Boxing also has the habit of being ahead of the worlds societies when it comes to a number of pressing issues. Daniel Mendoza rose to fight for the Bare-Knuckle championship of England at a time when people who adhered to the Jewish faith weren’t even recognized as citizens in even the most liberal of countries. Jack Johnson and Jersey Joe Walcott became world champions at a time of immense prejudice against black citizens of most countries. Even though woman boxers are still much ignored in boxing on account of smaller purses and advertising than their male counterparts, Barbara Enlistment still became a boxer in the 1950’s, an era when females were given much less rights than men.
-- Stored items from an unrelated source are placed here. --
(* ===== verification/PortCache.v ===== *)
(** * The port cache of a thread

    [task/thread.c]: names that the thread has looked up, by hash, with the
    token of their row.  The cache of the calling thread is a value of its own,
    because no other thread touches it; a name is bytes without the terminator. *)
From S2P Require Import Prelude Mm CString Allocator TaggedPtr Refcount MsQueue MsqSeq IpcSerial Message NameIndex IpcState Ipc Port.

Definition THREAD_MAX_KNOWN_PORTS : nat := 16.

Record thread_port_cache_entry := mk_pce { lru_counter : Z; c_row_gen : Z; c_row_index : Z; name_hash : Z }.
Record thread_port_cache := mk_cache { entries : list thread_port_cache_entry; cache_count : Z; lru_clock : Z }.

Definition no_entry : thread_port_cache_entry := mk_pce 0 0 NAME_INDEX_ROW_INDEX_INVALID 0.
Definition entry (c : thread_port_cache) (i : nat) : thread_port_cache_entry := nth i (entries c) no_entry.
Definition set_entry (i : nat) (e : thread_port_cache_entry) (c : thread_port_cache) : thread_port_cache :=
  mk_cache (<[i := e]> (entries c)) (cache_count c) (lru_clock c).
Definition set_cache_count (v : Z) (c : thread_port_cache) : thread_port_cache := mk_cache (entries c) v (lru_clock c).
Definition set_lru_clock (v : Z) (c : thread_port_cache) : thread_port_cache := mk_cache (entries c) (cache_count c) v.

Definition thread_port_cache_init : thread_port_cache := mk_cache (replicate THREAD_MAX_KNOWN_PORTS no_entry) 0 1.
Definition thread_port_cache_clear (c : thread_port_cache) : thread_port_cache := mk_cache (replicate THREAD_MAX_KNOWN_PORTS no_entry) 0 1.

Fixpoint port_hash_loop (n : nat) (name : cstr) (h : Z) : Z :=
  match n, name with
  | S n', ch :: name' => if ch =? 0 then h else port_hash_loop n' name' (u64 (Z.lxor h (u8 ch) * 1099511628211))
  | _, _ => h
  end.
Definition thread_port_name_hash (name : option cstr) : Z :=
  match name with None => 0 | Some n => port_hash_loop (Z.to_nat PORT_NAME_LEN_MAX) n 14695981039346656037 end.

Definition thread_port_cache_entry_in_use (c : thread_port_cache) (i : nat) : bool :=
  (i <? THREAD_MAX_KNOWN_PORTS)%nat && negb (c_row_index (entry c i) =? NAME_INDEX_ROW_INDEX_INVALID).
Definition thread_port_cache_evict (c : thread_port_cache) (idx : nat) : thread_port_cache :=
  if negb (thread_port_cache_entry_in_use c idx) then c
  else
    let c := set_entry idx no_entry c in
    if 0 <? cache_count c then set_cache_count (u64 (cache_count c - 1)) c else c.
Definition thread_port_cache_fill_entry (c : thread_port_cache) (idx : nat) (name : option cstr) (tok : option name_index_token) : thread_port_cache :=
  let c := set_lru_clock (u64 (lru_clock c + 1)) c in
  let '(ri, rg) := match tok with Some t => (row_index t, row_gen t) | None => (NAME_INDEX_ROW_INDEX_INVALID, 0) end in
  set_entry idx (mk_pce (u16 (lru_clock c)) rg ri (thread_port_name_hash name)) c.
Definition thread_port_cache_touch_lru (c : thread_port_cache) (found_idx : nat) : thread_port_cache :=
  if negb (thread_port_cache_entry_in_use c found_idx) then c
  else
    let c := set_lru_clock (u64 (lru_clock c + 1)) c in
    let e := entry c found_idx in set_entry found_idx (mk_pce (u16 (lru_clock c)) (c_row_gen e) (c_row_index e) (name_hash e)) c.

(** [n] entries from [i] on *)
Fixpoint same_token (n i : nat) (c : thread_port_cache) (tok : name_index_token) : option nat :=
  match n with
  | O => None
  | S n' =>
    if negb (thread_port_cache_entry_in_use c i) then same_token n' (S i) c tok
    else if negb (c_row_index (entry c i) =? row_index tok) || negb (c_row_gen (entry c i) =? row_gen tok) then same_token n' (S i) c tok
    else Some i
  end.
Fixpoint empty_entry (n i : nat) (c : thread_port_cache) : option nat :=
  match n with O => None | S n' => if negb (thread_port_cache_entry_in_use c i) then Some i else empty_entry n' (S i) c end.
Fixpoint oldest_entry (n i : nat) (c : thread_port_cache) (cur best_age : Z) (lru_idx : option nat) : option nat :=
  match n with
  | O => lru_idx
  | S n' =>
    if negb (thread_port_cache_entry_in_use c i) then oldest_entry n' (S i) c cur best_age lru_idx
    else
      let age := u16 (cur - lru_counter (entry c i)) in
      if match lru_idx with None => true | Some _ => best_age <? age end then oldest_entry n' (S i) c cur age (Some i)
      else oldest_entry n' (S i) c cur best_age lru_idx
  end.

Definition replace_oldest (c : thread_port_cache) (name : option cstr) (tok : option name_index_token) : thread_port_cache :=
  match oldest_entry THREAD_MAX_KNOWN_PORTS 0 c (u16 (lru_clock c)) 0 None with
  | None => c
  | Some i => thread_port_cache_fill_entry c i name tok
  end.
Definition thread_port_cache_record (c : thread_port_cache) (name : option cstr) (tok : option name_index_token) : thread_port_cache :=
  match (match tok with Some t => same_token THREAD_MAX_KNOWN_PORTS 0 c t | None => None end) with
  | Some i =>
    let c := thread_port_cache_touch_lru c i in
    let e := entry c i in
    let t := match tok with Some t => t | None => mk_token 0 0 end in
    set_entry i (mk_pce (lru_counter e) (row_gen t) (row_index t) (thread_port_name_hash name)) c
  | None =>
    if cache_count c <? Z.of_nat THREAD_MAX_KNOWN_PORTS then
      match empty_entry THREAD_MAX_KNOWN_PORTS 0 c with
      | Some i => let c := thread_port_cache_fill_entry c i name tok in set_cache_count (u64 (cache_count c + 1)) c
      | None => replace_oldest c name tok
      end
    else replace_oldest c name tok
  end.

Section Lookup.
Context {A : Type} `{HA : Allocator A} (hooks : Z -> port_append_hooks A) (drain_fuel : nat).
Implicit Types st : istate A.

(** [table]: [global_port_table] *)
Fixpoint cache_lookup_loop (n i : nat) (table : Z) (name : cstr) (target_hash : Z) (c : thread_port_cache) (idx : name_index) st
  : option (Z * thread_port_cache * name_index * istate A) :=
  match n with
  | O => Some (NULL, c, idx, st)
  | S n' =>
    if negb (thread_port_cache_entry_in_use c i) then cache_lookup_loop n' (S i) table name target_hash c idx st
    else if negb (name_hash (entry c i) =? target_hash) then cache_lookup_loop n' (S i) table name target_hash c idx st
    else
      let tok := mk_token (c_row_index (entry c i)) (c_row_gen (entry c i)) in
      '(port, idx, st) ← port_table_resolve_token hooks drain_fuel table (Some tok) (Some name) idx st;
      if port =? NULL then cache_lookup_loop n' (S i) table name target_hash (thread_port_cache_evict c i) idx st
      else Some (port, thread_port_cache_touch_lru c i, idx, st)
  end.
Definition thread_port_cache_lookup (table : Z) (name : cstr) (c : thread_port_cache) (idx : name_index) st
  : option (Z * thread_port_cache * name_index * istate A) :=
  cache_lookup_loop THREAD_MAX_KNOWN_PORTS 0 table name (thread_port_name_hash (Some name)) c idx st.

(** [self]: the calling thread, [c]: its cache *)
Definition thread_lookup_port (table self : Z) (name : option cstr) (c : thread_port_cache) (idx : name_index) st
  : option (Z * thread_port_cache * name_index * istate A) :=
  match name with
  | None => Some (NULL, c, idx, st)
  | Some n =>
    if (self =? NULL) || (table =? NULL) then Some (NULL, c, idx, st)
    else
      '(port, c, idx, st) ← thread_port_cache_lookup table n c idx st;
      if negb (port =? NULL) then Some (port, c, idx, st)
      else
        let cold_tok := name_index_token_invalidate (mk_token 0 0) in
        '(port, cold_tok, idx, st) ← port_table_lookup_with_token hooks drain_fuel table name cold_tok idx st;
        if port =? NULL then Some (NULL, c, idx, st) else Some (port, thread_port_cache_record c name (Some cold_tok), idx, st)
  end.
End Lookup.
Despite boxing no longer able to be king of the sports pages on account of national past times like Association and US Football, Baseball and even Cricket, the ‘Sweet Science’ will always be a popular spectator and watched sport. Despite some people saying that no generation will ever come close to the golden eras of the 1950s-70s, boxing is not on its knees as numerous sell out shows will a test to. Wladimir Klitschko, Floyd Mayweather and Manny Pacquiao each draw massive crowds just like the forefathers Mike Tyson, Sugar Ray Robinson and Jack Dempsey did in their respective errors.
The next time you hear somebody or read somewhere that boxing is a dying sport waiting for a funeral, then remind yourself that all other sports can only wish to have the pure breakneck excitement that boxing has.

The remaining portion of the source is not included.